### TASK DIRECTIONS
Below are the records. Retype exactly the lines between the lines holding "(** The last PATH_CHALLENGE frame *)" and "logged s' = logged s ++ map received fs.", inclusive.

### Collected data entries
╔══

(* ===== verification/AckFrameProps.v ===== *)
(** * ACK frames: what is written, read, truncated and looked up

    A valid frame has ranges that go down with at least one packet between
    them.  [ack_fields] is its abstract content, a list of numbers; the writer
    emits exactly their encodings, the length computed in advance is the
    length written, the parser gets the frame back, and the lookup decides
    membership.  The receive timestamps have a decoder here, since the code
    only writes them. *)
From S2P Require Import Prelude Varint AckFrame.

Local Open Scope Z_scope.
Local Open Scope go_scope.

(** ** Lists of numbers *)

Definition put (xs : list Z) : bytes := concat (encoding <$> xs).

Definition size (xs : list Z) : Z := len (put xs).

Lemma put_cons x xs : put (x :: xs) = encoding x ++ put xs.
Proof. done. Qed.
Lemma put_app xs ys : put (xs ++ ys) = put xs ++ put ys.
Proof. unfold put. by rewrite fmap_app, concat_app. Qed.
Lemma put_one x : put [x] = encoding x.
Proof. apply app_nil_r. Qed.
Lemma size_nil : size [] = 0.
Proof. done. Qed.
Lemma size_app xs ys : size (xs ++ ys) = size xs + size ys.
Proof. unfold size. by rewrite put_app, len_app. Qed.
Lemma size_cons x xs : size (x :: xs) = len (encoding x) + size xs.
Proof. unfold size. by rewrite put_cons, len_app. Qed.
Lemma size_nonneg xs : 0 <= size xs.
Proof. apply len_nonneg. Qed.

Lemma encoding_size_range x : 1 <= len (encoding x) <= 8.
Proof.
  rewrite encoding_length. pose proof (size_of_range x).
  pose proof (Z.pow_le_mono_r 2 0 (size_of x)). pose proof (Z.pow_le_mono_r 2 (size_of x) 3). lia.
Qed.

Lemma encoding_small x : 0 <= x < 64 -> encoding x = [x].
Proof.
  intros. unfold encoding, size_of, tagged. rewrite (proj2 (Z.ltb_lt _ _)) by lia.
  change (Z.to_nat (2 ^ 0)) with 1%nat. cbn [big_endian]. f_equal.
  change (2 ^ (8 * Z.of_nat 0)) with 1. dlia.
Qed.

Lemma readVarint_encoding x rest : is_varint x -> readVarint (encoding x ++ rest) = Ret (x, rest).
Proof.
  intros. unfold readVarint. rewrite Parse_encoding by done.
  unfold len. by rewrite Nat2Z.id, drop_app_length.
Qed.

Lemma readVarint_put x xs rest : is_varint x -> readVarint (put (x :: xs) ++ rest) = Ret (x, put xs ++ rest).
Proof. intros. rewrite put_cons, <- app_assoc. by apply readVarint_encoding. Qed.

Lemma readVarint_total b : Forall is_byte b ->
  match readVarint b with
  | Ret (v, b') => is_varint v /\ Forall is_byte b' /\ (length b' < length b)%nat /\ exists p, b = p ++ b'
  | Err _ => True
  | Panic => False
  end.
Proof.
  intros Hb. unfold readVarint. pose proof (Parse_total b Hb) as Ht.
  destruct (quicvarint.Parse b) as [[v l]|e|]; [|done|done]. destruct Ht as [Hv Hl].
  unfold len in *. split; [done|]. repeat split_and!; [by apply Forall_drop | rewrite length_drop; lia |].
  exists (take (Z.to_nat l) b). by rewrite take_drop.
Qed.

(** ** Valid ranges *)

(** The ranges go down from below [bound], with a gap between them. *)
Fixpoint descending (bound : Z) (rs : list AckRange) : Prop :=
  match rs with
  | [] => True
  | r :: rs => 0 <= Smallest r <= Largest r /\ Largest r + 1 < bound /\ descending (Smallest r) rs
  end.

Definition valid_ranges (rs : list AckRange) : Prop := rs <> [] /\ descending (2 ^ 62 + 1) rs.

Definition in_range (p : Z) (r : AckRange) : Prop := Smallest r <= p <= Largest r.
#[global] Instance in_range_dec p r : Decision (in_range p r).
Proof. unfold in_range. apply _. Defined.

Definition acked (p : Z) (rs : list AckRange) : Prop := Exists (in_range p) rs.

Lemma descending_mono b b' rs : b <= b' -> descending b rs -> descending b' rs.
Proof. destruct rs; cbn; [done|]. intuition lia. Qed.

╚══
╔══

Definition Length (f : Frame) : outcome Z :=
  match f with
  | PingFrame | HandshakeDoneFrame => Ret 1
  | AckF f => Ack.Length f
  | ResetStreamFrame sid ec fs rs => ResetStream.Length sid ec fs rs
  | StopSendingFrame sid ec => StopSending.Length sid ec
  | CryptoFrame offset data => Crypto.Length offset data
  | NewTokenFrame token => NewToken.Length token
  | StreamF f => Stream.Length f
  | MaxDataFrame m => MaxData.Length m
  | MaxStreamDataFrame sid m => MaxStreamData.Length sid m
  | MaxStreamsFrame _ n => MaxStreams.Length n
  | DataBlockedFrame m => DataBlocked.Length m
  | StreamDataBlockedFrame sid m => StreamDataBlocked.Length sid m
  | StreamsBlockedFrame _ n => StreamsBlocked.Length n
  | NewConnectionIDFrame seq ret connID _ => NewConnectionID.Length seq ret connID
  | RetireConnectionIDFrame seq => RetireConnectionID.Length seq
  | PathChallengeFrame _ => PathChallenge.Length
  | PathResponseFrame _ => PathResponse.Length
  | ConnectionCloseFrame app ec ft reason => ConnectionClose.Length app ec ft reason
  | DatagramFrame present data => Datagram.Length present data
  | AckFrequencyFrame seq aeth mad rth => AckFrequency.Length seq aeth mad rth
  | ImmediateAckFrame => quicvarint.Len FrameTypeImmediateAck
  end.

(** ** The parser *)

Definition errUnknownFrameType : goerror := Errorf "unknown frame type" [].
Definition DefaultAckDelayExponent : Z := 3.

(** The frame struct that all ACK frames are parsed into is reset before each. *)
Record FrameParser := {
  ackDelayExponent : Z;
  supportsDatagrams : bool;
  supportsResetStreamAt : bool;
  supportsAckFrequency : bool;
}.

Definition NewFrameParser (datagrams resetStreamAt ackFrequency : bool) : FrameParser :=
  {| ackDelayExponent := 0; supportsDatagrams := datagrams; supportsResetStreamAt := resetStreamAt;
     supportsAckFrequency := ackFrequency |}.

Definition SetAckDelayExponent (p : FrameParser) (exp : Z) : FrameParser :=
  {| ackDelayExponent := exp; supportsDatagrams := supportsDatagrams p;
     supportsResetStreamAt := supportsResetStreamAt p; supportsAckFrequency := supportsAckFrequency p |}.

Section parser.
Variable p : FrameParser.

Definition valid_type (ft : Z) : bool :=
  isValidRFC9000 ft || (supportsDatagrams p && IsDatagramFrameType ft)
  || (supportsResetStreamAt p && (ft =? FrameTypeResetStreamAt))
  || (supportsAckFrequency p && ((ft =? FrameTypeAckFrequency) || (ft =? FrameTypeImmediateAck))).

╚══
╔══

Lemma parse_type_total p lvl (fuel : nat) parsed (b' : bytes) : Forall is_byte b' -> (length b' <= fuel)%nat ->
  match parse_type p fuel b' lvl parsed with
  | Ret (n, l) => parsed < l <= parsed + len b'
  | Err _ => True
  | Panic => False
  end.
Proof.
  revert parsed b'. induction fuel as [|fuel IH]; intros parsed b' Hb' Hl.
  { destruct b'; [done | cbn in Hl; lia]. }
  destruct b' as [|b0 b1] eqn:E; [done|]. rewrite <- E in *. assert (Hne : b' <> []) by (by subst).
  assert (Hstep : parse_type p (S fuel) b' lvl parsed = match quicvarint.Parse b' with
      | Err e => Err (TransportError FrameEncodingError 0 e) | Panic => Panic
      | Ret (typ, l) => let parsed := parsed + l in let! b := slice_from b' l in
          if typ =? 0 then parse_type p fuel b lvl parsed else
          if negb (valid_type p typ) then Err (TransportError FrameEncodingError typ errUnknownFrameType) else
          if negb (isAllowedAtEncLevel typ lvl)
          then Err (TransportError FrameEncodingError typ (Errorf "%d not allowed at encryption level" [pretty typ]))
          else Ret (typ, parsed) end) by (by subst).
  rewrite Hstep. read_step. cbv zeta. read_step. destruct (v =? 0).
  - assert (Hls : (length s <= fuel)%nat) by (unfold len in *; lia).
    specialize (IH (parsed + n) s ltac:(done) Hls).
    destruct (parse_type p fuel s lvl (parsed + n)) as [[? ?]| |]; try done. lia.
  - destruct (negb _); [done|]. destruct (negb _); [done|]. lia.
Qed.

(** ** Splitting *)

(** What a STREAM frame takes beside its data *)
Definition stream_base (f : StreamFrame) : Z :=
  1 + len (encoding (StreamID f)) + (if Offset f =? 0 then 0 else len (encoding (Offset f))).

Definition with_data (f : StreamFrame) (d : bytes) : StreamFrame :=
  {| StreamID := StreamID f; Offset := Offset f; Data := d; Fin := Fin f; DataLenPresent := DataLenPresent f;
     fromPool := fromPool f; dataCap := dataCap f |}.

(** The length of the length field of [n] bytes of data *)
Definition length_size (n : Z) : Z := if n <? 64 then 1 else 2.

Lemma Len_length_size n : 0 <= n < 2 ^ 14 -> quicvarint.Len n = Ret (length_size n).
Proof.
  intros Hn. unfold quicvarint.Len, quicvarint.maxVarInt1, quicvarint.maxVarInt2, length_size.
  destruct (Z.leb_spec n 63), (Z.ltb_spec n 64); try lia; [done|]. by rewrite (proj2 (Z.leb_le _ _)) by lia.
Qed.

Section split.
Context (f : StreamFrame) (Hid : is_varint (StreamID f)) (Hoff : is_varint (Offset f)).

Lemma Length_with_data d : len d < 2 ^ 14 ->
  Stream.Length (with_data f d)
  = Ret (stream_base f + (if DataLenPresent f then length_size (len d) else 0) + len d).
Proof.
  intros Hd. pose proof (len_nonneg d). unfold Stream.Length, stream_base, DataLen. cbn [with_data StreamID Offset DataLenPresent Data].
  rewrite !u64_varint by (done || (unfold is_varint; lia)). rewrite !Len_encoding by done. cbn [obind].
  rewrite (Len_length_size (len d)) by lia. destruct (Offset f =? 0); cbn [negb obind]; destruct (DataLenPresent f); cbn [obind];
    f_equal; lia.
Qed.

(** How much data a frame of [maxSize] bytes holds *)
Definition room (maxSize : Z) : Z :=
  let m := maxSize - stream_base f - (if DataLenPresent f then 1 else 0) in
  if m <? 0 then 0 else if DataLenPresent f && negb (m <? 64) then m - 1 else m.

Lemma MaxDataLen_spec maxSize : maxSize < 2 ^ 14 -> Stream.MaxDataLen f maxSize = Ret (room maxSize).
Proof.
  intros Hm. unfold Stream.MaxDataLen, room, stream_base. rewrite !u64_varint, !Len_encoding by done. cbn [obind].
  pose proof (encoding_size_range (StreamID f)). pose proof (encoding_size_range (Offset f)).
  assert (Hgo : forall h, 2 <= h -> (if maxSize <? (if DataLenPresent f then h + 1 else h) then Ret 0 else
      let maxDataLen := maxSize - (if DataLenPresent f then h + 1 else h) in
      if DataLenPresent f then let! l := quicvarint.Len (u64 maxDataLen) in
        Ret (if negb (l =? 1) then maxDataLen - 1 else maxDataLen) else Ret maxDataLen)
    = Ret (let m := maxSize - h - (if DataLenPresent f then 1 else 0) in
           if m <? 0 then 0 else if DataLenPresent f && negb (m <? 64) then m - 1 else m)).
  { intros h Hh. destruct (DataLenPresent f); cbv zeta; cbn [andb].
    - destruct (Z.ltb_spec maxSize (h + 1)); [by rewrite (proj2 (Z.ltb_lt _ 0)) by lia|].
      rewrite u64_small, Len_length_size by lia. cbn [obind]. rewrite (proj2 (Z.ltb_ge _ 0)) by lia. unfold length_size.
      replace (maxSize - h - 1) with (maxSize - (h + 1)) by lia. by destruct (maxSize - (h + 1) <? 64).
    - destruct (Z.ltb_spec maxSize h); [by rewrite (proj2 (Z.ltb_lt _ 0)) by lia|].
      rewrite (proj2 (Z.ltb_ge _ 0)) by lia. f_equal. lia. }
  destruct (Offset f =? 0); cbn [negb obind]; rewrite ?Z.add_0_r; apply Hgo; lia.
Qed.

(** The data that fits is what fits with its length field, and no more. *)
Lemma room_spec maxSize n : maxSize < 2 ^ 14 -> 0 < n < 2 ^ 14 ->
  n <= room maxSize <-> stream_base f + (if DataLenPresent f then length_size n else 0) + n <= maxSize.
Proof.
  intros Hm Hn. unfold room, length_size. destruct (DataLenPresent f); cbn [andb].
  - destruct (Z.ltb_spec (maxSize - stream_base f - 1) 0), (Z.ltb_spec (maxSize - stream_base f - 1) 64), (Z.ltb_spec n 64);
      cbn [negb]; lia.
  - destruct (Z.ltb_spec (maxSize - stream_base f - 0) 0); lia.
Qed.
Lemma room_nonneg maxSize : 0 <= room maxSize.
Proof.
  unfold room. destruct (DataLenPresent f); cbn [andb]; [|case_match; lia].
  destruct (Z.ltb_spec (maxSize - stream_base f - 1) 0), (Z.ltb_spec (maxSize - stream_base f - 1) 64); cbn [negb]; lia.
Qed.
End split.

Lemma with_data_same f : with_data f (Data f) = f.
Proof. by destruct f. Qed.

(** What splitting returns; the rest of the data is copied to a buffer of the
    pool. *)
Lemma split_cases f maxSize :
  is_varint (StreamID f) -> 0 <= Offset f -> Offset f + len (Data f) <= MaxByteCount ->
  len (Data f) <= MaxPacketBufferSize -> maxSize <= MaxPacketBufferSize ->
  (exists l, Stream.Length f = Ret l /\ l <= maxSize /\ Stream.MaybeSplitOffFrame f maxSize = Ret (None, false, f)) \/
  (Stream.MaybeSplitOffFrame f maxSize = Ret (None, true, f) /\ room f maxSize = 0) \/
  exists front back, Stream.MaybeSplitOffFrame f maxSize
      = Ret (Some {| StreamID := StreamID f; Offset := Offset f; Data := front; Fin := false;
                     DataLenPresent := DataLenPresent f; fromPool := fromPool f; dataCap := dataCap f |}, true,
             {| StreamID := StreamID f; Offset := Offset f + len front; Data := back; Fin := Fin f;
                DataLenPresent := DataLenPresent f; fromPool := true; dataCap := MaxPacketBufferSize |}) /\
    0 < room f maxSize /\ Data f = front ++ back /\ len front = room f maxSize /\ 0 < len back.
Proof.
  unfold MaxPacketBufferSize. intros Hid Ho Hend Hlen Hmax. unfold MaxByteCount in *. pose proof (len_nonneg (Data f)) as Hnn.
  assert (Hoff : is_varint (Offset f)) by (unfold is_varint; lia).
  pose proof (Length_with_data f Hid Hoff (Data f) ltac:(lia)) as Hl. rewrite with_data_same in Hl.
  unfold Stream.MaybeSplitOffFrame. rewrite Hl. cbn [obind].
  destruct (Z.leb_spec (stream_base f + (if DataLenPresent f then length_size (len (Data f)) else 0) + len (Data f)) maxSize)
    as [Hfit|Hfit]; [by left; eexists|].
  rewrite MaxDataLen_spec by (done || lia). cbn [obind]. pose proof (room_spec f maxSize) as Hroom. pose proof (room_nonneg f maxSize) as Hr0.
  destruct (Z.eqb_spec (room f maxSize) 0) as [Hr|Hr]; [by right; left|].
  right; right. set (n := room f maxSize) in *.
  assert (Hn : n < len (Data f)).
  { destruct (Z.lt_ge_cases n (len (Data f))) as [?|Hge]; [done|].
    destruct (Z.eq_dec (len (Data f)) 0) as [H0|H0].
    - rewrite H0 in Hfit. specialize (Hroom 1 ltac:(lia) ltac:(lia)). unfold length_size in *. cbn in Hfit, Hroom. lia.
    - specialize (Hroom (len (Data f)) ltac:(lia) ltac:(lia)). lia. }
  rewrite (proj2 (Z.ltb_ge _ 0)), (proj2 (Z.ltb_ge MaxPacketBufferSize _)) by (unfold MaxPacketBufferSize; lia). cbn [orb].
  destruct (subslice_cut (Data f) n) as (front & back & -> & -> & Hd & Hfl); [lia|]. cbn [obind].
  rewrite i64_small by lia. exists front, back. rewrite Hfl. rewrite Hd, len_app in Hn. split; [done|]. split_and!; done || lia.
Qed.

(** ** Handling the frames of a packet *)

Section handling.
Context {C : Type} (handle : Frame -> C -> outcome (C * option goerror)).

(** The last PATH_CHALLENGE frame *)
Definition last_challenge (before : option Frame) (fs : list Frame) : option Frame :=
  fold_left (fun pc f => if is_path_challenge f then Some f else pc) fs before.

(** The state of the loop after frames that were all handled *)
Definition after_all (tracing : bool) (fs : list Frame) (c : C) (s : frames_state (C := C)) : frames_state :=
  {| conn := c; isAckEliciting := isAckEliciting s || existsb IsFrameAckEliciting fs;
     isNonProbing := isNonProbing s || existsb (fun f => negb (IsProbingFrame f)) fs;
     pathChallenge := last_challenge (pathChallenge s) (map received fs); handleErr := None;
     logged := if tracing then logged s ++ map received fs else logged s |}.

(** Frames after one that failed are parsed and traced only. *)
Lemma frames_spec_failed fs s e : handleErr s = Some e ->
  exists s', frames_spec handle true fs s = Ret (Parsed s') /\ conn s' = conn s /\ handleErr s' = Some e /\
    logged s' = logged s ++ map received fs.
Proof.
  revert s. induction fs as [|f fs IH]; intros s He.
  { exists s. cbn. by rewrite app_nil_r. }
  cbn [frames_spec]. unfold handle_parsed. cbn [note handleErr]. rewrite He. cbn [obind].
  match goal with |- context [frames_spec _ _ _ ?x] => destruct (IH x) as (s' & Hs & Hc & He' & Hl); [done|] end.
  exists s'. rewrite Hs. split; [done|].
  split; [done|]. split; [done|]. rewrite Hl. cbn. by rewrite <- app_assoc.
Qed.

╚══

### ANSWER BOX
(** The last PATH_CHALLENGE frame *)
Definition last_challenge (before : option Frame) (fs : list Frame) : option Frame :=
  fold_left (fun pc f => if is_path_challenge f then Some f else pc) fs before.

(** The state of the loop after frames that were all handled *)
Definition after_all (tracing : bool) (fs : list Frame) (c : C) (s : frames_state (C := C)) : frames_state :=
  {| conn := c; isAckEliciting := isAckEliciting s || existsb IsFrameAckEliciting fs;
     isNonProbing := isNonProbing s || existsb (fun f => negb (IsProbingFrame f)) fs;
     pathChallenge := last_challenge (pathChallenge s) (map received fs); handleErr := None;
     logged := if tracing then logged s ++ map received fs else logged s |}.

(** Frames after one that failed are parsed and traced only. *)
Lemma frames_spec_failed fs s e : handleErr s = Some e ->
  exists s', frames_spec handle true fs s = Ret (Parsed s') /\ conn s' = conn s /\ handleErr s' = Some e /\
    logged s' = logged s ++ map received fs.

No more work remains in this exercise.